Check every line of the entries for the string "lies" and return the ones that contain it.

**RECORDS SHOWN**
---------------

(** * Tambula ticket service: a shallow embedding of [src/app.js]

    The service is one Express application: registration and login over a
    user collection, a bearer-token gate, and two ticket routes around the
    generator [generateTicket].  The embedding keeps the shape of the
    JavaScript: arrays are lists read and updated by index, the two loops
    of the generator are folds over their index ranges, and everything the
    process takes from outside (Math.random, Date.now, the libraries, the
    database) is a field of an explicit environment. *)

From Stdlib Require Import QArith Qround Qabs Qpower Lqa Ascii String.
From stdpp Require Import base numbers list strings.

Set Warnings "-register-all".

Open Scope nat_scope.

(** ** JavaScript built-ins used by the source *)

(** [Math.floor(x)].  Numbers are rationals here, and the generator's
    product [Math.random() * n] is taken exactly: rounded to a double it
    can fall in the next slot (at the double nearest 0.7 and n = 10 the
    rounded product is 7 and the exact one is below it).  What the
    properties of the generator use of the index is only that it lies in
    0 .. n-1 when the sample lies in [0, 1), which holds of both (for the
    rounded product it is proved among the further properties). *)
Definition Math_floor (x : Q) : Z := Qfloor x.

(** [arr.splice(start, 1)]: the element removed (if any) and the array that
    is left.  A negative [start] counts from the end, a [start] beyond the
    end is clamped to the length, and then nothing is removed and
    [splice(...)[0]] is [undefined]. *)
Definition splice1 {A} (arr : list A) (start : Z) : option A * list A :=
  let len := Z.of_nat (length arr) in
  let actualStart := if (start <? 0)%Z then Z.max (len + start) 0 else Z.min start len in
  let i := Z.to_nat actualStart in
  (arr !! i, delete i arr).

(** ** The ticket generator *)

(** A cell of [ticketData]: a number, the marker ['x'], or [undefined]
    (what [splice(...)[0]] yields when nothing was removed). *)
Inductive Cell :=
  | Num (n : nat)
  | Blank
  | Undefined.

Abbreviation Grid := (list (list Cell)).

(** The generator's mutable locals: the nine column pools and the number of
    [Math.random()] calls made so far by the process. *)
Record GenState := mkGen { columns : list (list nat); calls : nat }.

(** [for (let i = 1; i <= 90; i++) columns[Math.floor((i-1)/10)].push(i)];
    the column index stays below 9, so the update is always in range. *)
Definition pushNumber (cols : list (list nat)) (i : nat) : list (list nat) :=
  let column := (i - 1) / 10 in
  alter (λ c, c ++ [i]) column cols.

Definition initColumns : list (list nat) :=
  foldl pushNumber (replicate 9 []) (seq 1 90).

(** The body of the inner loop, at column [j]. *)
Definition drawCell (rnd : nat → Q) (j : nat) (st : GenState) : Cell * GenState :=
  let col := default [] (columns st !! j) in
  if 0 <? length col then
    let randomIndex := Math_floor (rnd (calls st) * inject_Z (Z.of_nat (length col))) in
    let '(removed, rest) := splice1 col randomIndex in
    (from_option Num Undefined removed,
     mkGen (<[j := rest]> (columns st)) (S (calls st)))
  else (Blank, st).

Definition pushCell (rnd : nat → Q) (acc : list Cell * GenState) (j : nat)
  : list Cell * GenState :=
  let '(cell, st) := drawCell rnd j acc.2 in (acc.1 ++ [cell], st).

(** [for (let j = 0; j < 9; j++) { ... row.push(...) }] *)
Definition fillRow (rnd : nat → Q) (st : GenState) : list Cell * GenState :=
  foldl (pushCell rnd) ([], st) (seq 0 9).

---------------

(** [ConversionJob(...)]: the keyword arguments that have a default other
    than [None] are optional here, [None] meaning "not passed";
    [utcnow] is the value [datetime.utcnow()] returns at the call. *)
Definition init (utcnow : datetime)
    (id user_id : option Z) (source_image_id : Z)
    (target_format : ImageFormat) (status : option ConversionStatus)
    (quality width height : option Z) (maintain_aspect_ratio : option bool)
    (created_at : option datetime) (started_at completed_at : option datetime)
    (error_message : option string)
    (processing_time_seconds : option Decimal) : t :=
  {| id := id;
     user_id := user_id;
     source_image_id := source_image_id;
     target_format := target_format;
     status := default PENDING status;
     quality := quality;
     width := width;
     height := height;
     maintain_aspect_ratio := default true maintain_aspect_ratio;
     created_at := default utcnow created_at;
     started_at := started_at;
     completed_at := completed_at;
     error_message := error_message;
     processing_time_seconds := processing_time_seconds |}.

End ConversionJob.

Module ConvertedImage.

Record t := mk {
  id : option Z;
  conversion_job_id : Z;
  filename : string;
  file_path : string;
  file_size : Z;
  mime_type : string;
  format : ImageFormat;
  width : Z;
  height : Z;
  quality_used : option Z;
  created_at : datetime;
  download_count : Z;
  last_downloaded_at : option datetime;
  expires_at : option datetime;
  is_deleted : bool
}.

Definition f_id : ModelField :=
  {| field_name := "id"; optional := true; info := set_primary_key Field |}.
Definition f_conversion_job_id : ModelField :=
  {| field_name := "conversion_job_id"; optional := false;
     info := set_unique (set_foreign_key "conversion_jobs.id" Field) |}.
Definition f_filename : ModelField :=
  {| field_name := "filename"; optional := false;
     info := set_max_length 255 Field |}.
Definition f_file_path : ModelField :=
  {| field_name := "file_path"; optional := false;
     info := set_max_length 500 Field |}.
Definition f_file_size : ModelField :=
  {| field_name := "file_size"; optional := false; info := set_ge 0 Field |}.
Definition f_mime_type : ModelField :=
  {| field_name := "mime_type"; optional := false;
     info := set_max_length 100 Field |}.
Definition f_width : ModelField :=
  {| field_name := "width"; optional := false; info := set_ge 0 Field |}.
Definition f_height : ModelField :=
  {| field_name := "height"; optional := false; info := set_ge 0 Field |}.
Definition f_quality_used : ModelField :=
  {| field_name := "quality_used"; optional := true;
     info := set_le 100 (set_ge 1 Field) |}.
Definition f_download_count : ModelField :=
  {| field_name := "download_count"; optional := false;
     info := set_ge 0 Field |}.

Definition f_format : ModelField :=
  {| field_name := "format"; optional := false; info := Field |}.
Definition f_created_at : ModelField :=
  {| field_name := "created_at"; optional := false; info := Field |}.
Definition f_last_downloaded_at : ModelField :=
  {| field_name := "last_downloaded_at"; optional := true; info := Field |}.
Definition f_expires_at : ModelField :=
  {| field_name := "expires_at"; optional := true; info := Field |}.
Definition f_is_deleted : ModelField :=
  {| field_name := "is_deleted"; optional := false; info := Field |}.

---------------

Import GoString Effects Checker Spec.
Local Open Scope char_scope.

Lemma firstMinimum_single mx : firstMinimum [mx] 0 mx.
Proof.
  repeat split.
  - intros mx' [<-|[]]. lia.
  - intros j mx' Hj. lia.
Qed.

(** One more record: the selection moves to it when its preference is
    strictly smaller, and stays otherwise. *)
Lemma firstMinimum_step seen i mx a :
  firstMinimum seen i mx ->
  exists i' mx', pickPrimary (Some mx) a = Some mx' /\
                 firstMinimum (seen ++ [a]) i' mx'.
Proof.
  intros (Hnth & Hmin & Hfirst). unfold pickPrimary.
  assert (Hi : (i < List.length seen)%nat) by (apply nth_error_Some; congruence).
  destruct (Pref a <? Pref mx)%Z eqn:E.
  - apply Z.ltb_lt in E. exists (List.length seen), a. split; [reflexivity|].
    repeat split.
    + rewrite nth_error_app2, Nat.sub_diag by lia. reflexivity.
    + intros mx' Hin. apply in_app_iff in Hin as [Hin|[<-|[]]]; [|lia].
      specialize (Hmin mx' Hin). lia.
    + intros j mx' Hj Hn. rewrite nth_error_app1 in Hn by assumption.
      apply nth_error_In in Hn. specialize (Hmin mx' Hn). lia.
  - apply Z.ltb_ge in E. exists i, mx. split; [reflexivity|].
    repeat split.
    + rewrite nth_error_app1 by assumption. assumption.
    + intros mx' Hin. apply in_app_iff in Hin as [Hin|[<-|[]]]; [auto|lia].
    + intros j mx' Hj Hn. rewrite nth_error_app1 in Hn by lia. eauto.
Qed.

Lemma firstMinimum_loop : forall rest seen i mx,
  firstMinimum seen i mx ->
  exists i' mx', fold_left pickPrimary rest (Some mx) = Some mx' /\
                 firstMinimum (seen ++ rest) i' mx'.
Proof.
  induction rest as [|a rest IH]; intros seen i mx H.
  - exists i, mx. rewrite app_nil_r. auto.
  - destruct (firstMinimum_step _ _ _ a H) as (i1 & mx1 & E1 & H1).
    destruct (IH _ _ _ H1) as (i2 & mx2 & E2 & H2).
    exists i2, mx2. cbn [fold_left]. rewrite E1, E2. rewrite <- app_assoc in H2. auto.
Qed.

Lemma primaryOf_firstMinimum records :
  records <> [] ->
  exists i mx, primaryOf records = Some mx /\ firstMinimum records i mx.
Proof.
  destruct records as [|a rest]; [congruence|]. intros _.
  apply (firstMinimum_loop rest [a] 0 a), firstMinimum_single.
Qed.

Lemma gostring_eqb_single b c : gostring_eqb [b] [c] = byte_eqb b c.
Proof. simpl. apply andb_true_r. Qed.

---------------

**RESULT FOR THIS TASK**
    properties of the generator use of the index is only that it lies in
    0 .. n-1 when the sample lies in [0, 1), which holds of both (for the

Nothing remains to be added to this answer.